Just really interested in this one because of the FI..and the price for a coupe that looks to have a good body.
If anything, I could always switch over my current AT to it until I was able to snag a good transmission from ManTrans.

This one does have 300k on it, though, so I'd bet the engine might be pretty tired.

I feel like I should make a decision to at least look at it soon, because for the price, someone else might take it just for the body.

I really appreciate all the tips from you guys, and from what you say, Snooz, I really should have given mine a harder test drive, heh(Didn't have a tag, so I couldn't :c). I love it still, even if I worry about it a lot <.> I really adore these cars now.

Dr_Snooz
11-02-2012, 08:03 PM
I'd lowball the guy on a price. We get so many "transmission work" threads here that amount to little more than a flush and TV cable adjustment.

If you can use your existing car as a parts car, you might be able to build up a real gem between the two. I paid $650 a decade ago for a car with the crankshaft in the trunk. If you can build a good car out of it, then consider it.

Civic Accord Honda
11-02-2012, 08:49 PM
id pass due to miles and trans...now if it was $300 id get it lol


this is a better deal... thats not a prelude b20 thats the real jdm 3g b20a...
http://atlanta.craigslist.org/nat/cto/3341453884.html


also heres some non 3g good accord deals
clean 2g ^_^
http://atlanta.craigslist.org/atl/cto/3365103344.html

clean 4g
http://atlanta.craigslist.org/atl/cto/3354246384.html


but dude go get that b20a 3g!!!!!!!

Dr_Snooz
11-03-2012, 08:21 AM
Just remember that finding parts for a JDM B20 is going to be a lot more difficult than simply running down to the corner Autozone. I wouldn't have a B20 for a daily driver.

elarson88
11-03-2012, 10:54 AM
Usually if there are a lot of random dents and really ground-in, nasty filth, I walk away. If the owner cared so little about the things I can see, he cared even less about the things I can't (which are much more expensive).

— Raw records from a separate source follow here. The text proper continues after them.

(** What the content script reads of an element. *)
Module Element.
Record t := make {
  node : nat;                              (* identity of the DOM node *)
  iface : ElementInterface;
  tagName : string;
  id : string;
  className : option string;               (* None: not a string *)
  attributes : list (string * string);     (* getAttribute *)
  textContent : option string;
  type : string;
  name : string;
  placeholder : string;
  value : string;
  checked : bool;
  disabled : bool;
  computedStyle : CSSStyleDeclaration;     (* window.getComputedStyle *)
  parentChildren : option (list (nat * string))
    (* parentElement?.children as (node, tagName) *)
}.

Definition getAttribute (el : t) (a : string) : option string :=
  match find (fun kv => fst kv =? a) (attributes el) with
  | Some kv => Some (snd kv)
  | None => None
  end.
End Element.

(** The live page.  [querySelectorAll] throws on a selector it cannot
    parse; event dispatch and property writes run page code and change the
    page; the page may also change while the script sleeps. *)
Class Browser (Page : Type) := {
  querySelectorAll : string -> Page -> completion (list Element.t);
  click : Element.t -> Page -> completion unit * Page;
  set_value : Element.t -> string -> Page -> completion unit * Page;
  dispatchEvent : Element.t -> string -> Page -> completion unit * Page;
  setTimeout : nat -> Page -> Page;
  location_href : Page -> string;
  document_title : Page -> string
}.

(** [document.querySelector]: the first match of [querySelectorAll]. *)
Definition querySelector {Page} `{Browser Page} (sel : string) (p : Page)
  : completion (option Element.t) :=
  match querySelectorAll sel p with
  | Normal l => Normal (hd_error l)
  | Throw e => Throw e
  end.
Arguments querySelector : simpl never.

(** Sequencing of computations that may throw. *)
Definition cbind {A B} (c : completion A) (k : A -> completion B) : completion B :=
  match c with
  | Normal a => k a
  | Throw e => Throw e
  end.

Notation "x <-- c ;; k" := (cbind c (fun x => k))
  (at level 61, c at next level, right associativity).

(** Steps of a script: they change a state [S] and may throw. *)
Definition Eff (S A : Type) : Type := S -> completion A * S.

Definition ret {S A} (a : A) : Eff S A := fun w => (Normal a, w).

Definition throw {S A} (e : Error) : Eff S A := fun w => (Throw e, w).

Definition bind {S A B} (m : Eff S A) (k : A -> Eff S B) : Eff S B :=
  fun w =>
    match m w with
    | (Normal a, w') => k a w'
    | (Throw e, w') => (Throw e, w')
    end.

(** [try { m } catch (error) { handler(error) }] *)
Definition try_catch {S A} (m : Eff S A) (handler : Error -> Eff S A) : Eff S A :=
  fun w =>
    match m w with
    | (Normal a, w') => (Normal a, w')
    | (Throw e, w') => handler e w'
    end.

(** [try { m } finally { cleanup }], for a [cleanup] that does not throw. *)
Definition try_finally {S A} (m : Eff S A) (cleanup : S -> S) : Eff S A :=
  fun w => let '(c, w') := m w in (c, cleanup w').

Definition modify {S} (f : S -> S) : Eff S unit := fun w => (Normal tt, f w).

Declare Scope eff_scope.
Delimit Scope eff_scope with eff.
Notation "x <~ m ;; k" := (bind m (fun x => k))
  (at level 61, m at next level, right associativity) : eff_scope.
Notation "m ;;; k" := (bind m (fun _ => k))
  (at level 61, right associativity) : eff_scope.

(** ** The content script *)

Module Content.
Section WithBrowser.

Context {Page : Type} `{Browser Page}.

(** *** Selector synthesis *)

(** [siblings.indexOf(element)], by node identity. *)
Fixpoint indexOf (siblings : list (nat * string)) (n : nat) : option nat :=
  match siblings with
  | [] => None
  | s :: rest =>
      if (fst s =? n)%nat then Some 0
      else option_map S (indexOf rest n)
  end.

(** The class rule: [Some selector] when the rule returns it, [None] when
    control falls through to the next rule. *)
Definition classSelector (element : Element.t) (p : Page)
  : completion (option string) :=
  match Element.className element with
  | Some className =>
      if (className =? "") then Normal None
      else
        let classes :=
          filter (fun c => negb (c =? "")) (splitWS (trim className)) in
        if (0 <? length classes)%nat then
          let selector :=
            toLowerCase (Element.tagName element) ++ "." ++ join "." classes in
          found <-- querySelectorAll selector p ;;
          if (length found =? 1)%nat then Normal (Some selector)
          else Normal None
        else Normal None
  | None => Normal None
  end.

Definition placeholderSelector (element : Element.t) (p : Page)
  : completion (option string) :=
  let placeholder := Element.getAttribute element "placeholder" in
  match placeholder with
  | Some ph =>
      if (ph =? "") then Normal None
      else
        let selector :=
          toLowerCase (Element.tagName element)
          ++ "[placeholder=" ++ dquote ++ ph ++ dquote ++ "]" in
        found <-- querySelectorAll selector p ;;
        if (length found =? 1)%nat then Normal (Some selector)
        else Normal None
  | None => Normal None
  end.

(** The fallback; [index + 1] is 0 when [indexOf] answers -1. *)
Definition nthOfTypeSelector (element : Element.t) : string :=
  let tag := toLowerCase (Element.tagName element) in
  let siblings :=
    filter (fun el => snd el =? Element.tagName element)
           (match Element.parentChildren element with
            | Some children => children
            | None => []
            end) in
  let ordinal :=
    match indexOf siblings (Element.node element) with
    | Some index => index + 1
    | None => 0
    end in
  tag ++ ":nth-of-type(" ++ ofNat ordinal ++ ")".

Definition getSelector (element : Element.t) (p : Page) : completion string :=
  if negb (Element.id element =? "") then
    Normal ("#" ++ Element.id element)
  else
    match Element.getAttribute element "name" with
    | Some (String _ _ as name) =>
        Normal ("[name=" ++ dquote ++ name ++ dquote ++ "]")
    | _ =>
        byClass <-- classSelector element p ;;
        match byClass with
        | Some selector => Normal selector
        | None =>
            byPlaceholder <-- placeholderSelector element p ;;
            match byPlaceholder with
            | Some selector => Normal selector
            | None => Normal (nthOfTypeSelector element)
            end
        end
    end.

(** *** Page observation *)

Definition interactiveSelectors : list string :=
  [ "input:not([type=" ++ dquote ++ "hidden" ++ dquote ++ "])";
    "textarea";
    "button";
    "select";
    "a[href]";
    "[role=" ++ dquote ++ "button" ++ dquote ++ "]";
    "[onclick]";
    "[contenteditable=" ++ dquote ++ "true" ++ dquote ++ "]" ].

(** The test that makes the [forEach] callback skip an element. *)
Definition invisible (style : CSSStyleDeclaration) : bool :=
  (display style =? "none") || (visibility style =? "hidden")
  || (opacity style =? "0").

(** The descriptor pushed for a retained element. *)
Definition describe (el : Element.t) (selector : string) : DOMElement.t :=
  let tag := toLowerCase (Element.tagName el) in
  let id := or_undefined (Element.id el) in
  let className :=
    match Element.className el with
    | Some c => or_undefined c
    | None => None
    end in
  let text :=
    match Element.textContent el with
    | Some t => or_undefined (substring 0 100 (trim t))
    | None => None
    end in
  match Element.iface el with
  | HTMLInputElement =>
      DOMElement.make selector tag (Some (Element.type el)) id className text
        (or_undefined (Element.placeholder el))
        (or_undefined (Element.name el))
        (or_undefined (Element.value el))
        (Some (Element.checked el))
        (Some (Element.disabled el))
  | HTMLTextAreaElement =>
      DOMElement.make selector tag None id className text
        (or_undefined (Element.placeholder el))
        (or_undefined (Element.name el))
        (or_undefined (Element.value el))
        None
        (Some (Element.disabled el))
  | HTMLButtonElement | HTMLSelectElement =>
      DOMElement.make selector tag None id className text
        None
        (or_undefined (Element.name el))
        None
        None
        (Some (Element.disabled el))
  | _ =>
      DOMElement.make selector tag None id className text
        None None None None None
  end.

(** The retained elements: those the callback does not return early on. *)
Definition retained (el : Element.t) : bool :=
  instanceofHTMLElement (Element.iface el)
  && negb (invisible (Element.computedStyle el)).

(** [foundElements.forEach(...)], pushing onto [elements]. *)
Fixpoint forEach (foundElements : list Element.t) (elements : list DOMElement.t)
         (p : Page) : completion (list DOMElement.t) :=
  match foundElements with
  | [] => Normal elements
  | el :: rest =>
      if negb (instanceofHTMLElement (Element.iface el)) then
        forEach rest elements p
      else if invisible (Element.computedStyle el) then
        forEach rest elements p
      else
        selector <-- getSelector el p ;;
        forEach rest (elements ++ [describe el selector]) p
  end.

(** The descriptor [d] is what the callback pushes for element [el]. *)
Definition described (p : Page) (el : Element.t) (d : DOMElement.t) : Prop :=
  exists selector, getSelector el p = Normal selector /\ d = describe el selector.

Definition extractPageContext (p : Page) : completion PageContext.t :=
  foundElements <-- querySelectorAll (join "," interactiveSelectors) p ;;
  elements <-- forEach foundElements [] p ;;
  Normal (PageContext.make (location_href p) (document_title p)
                           (firstn 100 elements) None).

Yeah that B20 car looks pretty beat...

EbidaDragon
11-03-2012, 05:28 PM
I'd lowball the guy on a price. We get so many "transmission work" threads here that amount to little more than a flush and TV cable adjustment.

If you can use your existing car as a parts car, you might be able to build up a real gem between the two. I paid $650 a decade ago for a car with the crankshaft in the trunk. If you can build a good car out of it, then consider it.

That's kind of what I was thinking, if I do end up going to look at it.
The only issue would be that I would be able to use not that much from my car engine-wise. Interior, some, body, yeah, transmission, same, but..not much aside from exhaust, my bottom end, and plugs(or is the FI head different in that respect?) from my A1 will be able to be switched over.

Vanilla Sky
11-04-2012, 11:44 AM
The heads are the same. There are a couple of small things that aren't the same, but there's plenty there to make it worthwhile.

EbidaDragon
11-04-2012, 03:49 PM
The heads are the same. There are a couple of small things that aren't the same, but there's plenty there to make it worthwhile.

Wow, can't believe I forgot the head was the same >.<

Thing is, if I bought this one, it would probably become my primary (coupe <3), but my LX has like..half the miles.(just hit 170k a few weeks ago)

Civic Accord Honda
11-04-2012, 06:07 PM
if you bought the coupe you couild always swap your long block in since it has lower miles. could swap your trans in while your at it...throw the other motor and trans in to your lx and resale it for profit!